Bentivegna was extremely involved in the Toys for Tots program and also enjoyed sharing history with the younger Marines in the area.
"He saw some pretty horrific things, and I think that toughened him up. It made him realize how short life can be, so he came out and attacked life when he got home. He always wore his Marine pins and jackets. He was a Marine until the day he died," his son said.
Bentivegna's service was always evident to his grandson, Chad Chronister.
"My grandfather had such a love for his country and community. He was such a proud Marine," said Chronister, one of Bentivegna's nine grandchildren.
Bentivegna's passion for service inspired his grandson to become a cop.

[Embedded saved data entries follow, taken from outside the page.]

Lemma splice_app b i d1 d2 :
  0 <= i -> i + lenZ d1 + lenZ d2 <= lenZ b -> splice (splice b i d1) (i + lenZ d1) d2 = splice b i (d1 ++ d2).
Proof.
  intros Hi Hl. pose proof (lenZ_nonneg d1). pose proof (lenZ_nonneg d2). apply nthZ_ext.
  - rewrite !lenZ_splice; rewrite ?lenZ_app, ?lenZ_splice; lia.
  - intros j Hj. rewrite !nthZ_splice; rewrite ?lenZ_app, ?lenZ_splice; try lia.
    destruct (Z.leb_spec i j); simpl.
    2: { rewrite (proj2 (Z.leb_gt _ j)) by lia. simpl. done. }
    destruct (Z.leb_spec (i + lenZ d1) j); simpl.
    + rewrite (proj2 (Z.ltb_ge j (i + lenZ d1))) by lia. simpl.
      replace (i + (lenZ d1 + lenZ d2)) with (i + lenZ d1 + lenZ d2) by lia.
      case_match; [|done]. rewrite nthZ_app_r by lia. f_equal. lia.
    + rewrite (proj2 (Z.ltb_lt j (i + lenZ d1))), (proj2 (Z.ltb_lt j (i + (lenZ d1 + lenZ d2)))) by lia.
      simpl. by rewrite nthZ_app_l by lia.
Qed.

Lemma slice_cons b i n : 0 <= i -> 0 < n -> i < lenZ b -> slice b i n = nthZ b i :: slice b (i + 1) (n - 1).
Proof.
  intros Hi Hn Hl. replace n with (1 + (n - 1)) at 1 by lia. rewrite slice_app by lia.
  replace (slice b i 1) with [nthZ b i]; [done|]. unfold slice, nthZ, lenZ in *.
  destruct (lookup_lt_is_Some_2 b (Z.to_nat i) ltac:(lia)) as [x Hx]. rewrite Hx.
  rewrite (drop_S _ _ _ Hx). reflexivity.
Qed.

Lemma slice_nil b i : slice b i 0 = [].
Proof. reflexivity. Qed.

(** ** The interface *)

(** [Disk_IO_Command] of drivers/ata.h; there is one device, so its pointer
    is left out, and the buffer is the array it points to. *)
Record Disk_IO_Command : Type := mk_cmd {
  lba_start : Z;
  sec_num : Z;
  buf : list Z;
  buf_size : Z;
}.

(** The contents of [n] sectors from [l] on. *)
Definition secs (s : Z -> list Z) (l n : Z) : list Z :=
  concat (map s (seqZ l n)).

(** The sectors after [b] is written from [l] on. *)
Definition write_secs (s : Z -> list Z) (l n : Z) (b : list Z) : Z -> list Z :=
  fun k => if (l <=? k) && (k <? l + n) then slice b (512 * (k - l)) 512 else s k.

"I always modeled myself after my grandfather," he said.
The two talked every morning on Chronister's way to work, he said.
"He was the only one I could call at 6 a.m. We started our day together," Chronister said.
Most recently, he was able to share with his grandfather the good news that he was promoted to captain of a police department in Tampa, Fla.
"He was so excited you would've thought it was his promotion," he said.
Bentivegna also inspired his younger brother, Vince - the self-described, 78-year-old "baby of the family" - to go into law enforcement in Tampa, where he worked as a parole officer.
"Our dad died at an early age, when I was 14 or 15, and Jack took over the reins and acted like a father to me. Jack was always good to me, he looked out for me. He was a very good brother, father and mentor," Vince Bentivegna said.
He was also a loving husband, said his daughter, Sandy Bentivegna.
In recent years, his wife, Anna Mae (Vaughn) Bentivegna, was admitted to one of the memory care facilities in Senior Commons at Powder Mill. Even though he didn't need the extra care, he moved there, too. It didn't matter that he was assigned to a different floor, their daughter said.
"They were married 67 years, and he wouldn't part from my mom's side," Sandy Bentivegna said. "I know people always say this when someone dies, but he really was a good man."
He was also good to his granddaughters, who lovingly referred to him as "Nanu."
"He'd come over after work to ask me what new dolls and toys I wanted. I'd tell him, and he'd drive me to Kmart to get whatever it was I wanted that day. He definitely spoiled us," said granddaughter Natalie Rice.
Another granddaughter, Judy Miller, said she always felt "really lucky" around him. "He always made each one of us feel special in his own way," she said.
Another granddaughter, Michelle Lenzi, paid tribute to her Nanu by naming her son after him and her daughter after his mother.
"I was the youngest of his granddaughters, and even in my thirties he was calling me 'baby girl,'" she said.
Among other attributes, she said she will always remember his whistle and the way he could seemingly fix anything.
For niece Leona Grolman, it's the family dinners she'll remember.
"When I was a little kid, we went to his house every Sunday. All the cousins were close, and the whole family would be together. Uncle Jack was a gregarious man and just wonderful to be around," she said.
Sandy Bentivegna agreed her dad was a loud, "go-getter."
"He was a short man, but he had a huge presence," she said.
Funeral details: Bentivegna is survived by his wife; children, Dr. Leonard Bentivegna, Helena Bentivegna, Sandy Bentivegna and Jacqueline Redding; nine grandchildren; 16 great-grandchildren; and brothers Steve Bentivegna and Vincenzo Bentivegna.
He was preceded in death by his parents, Leonardo and Leonarda (Granata) Bentivegna, and a brother, Charles J. Bentivegna.Viewings will be 6 to 8 p.m. Tuesday at John W. Keffer Funeral Homes and Crematory Inc., 902 Mount Rose Ave., with a 5:45 p.m. Marine Corps League Rite, and from 9 to 10 a.m. Wednesday at St. Joseph Church, 2935 Kingston Road.
A Mass of Christian burial will begin at 10 a.m. at the church, and burial will be in Holy Saviour Cemetery with full military rites provided by the York County Veterans Honor Guard.
Memorial contributions may be made to the First Capitol Detachment Marine Corps League, P.O. Box 7313, York, PA 17404.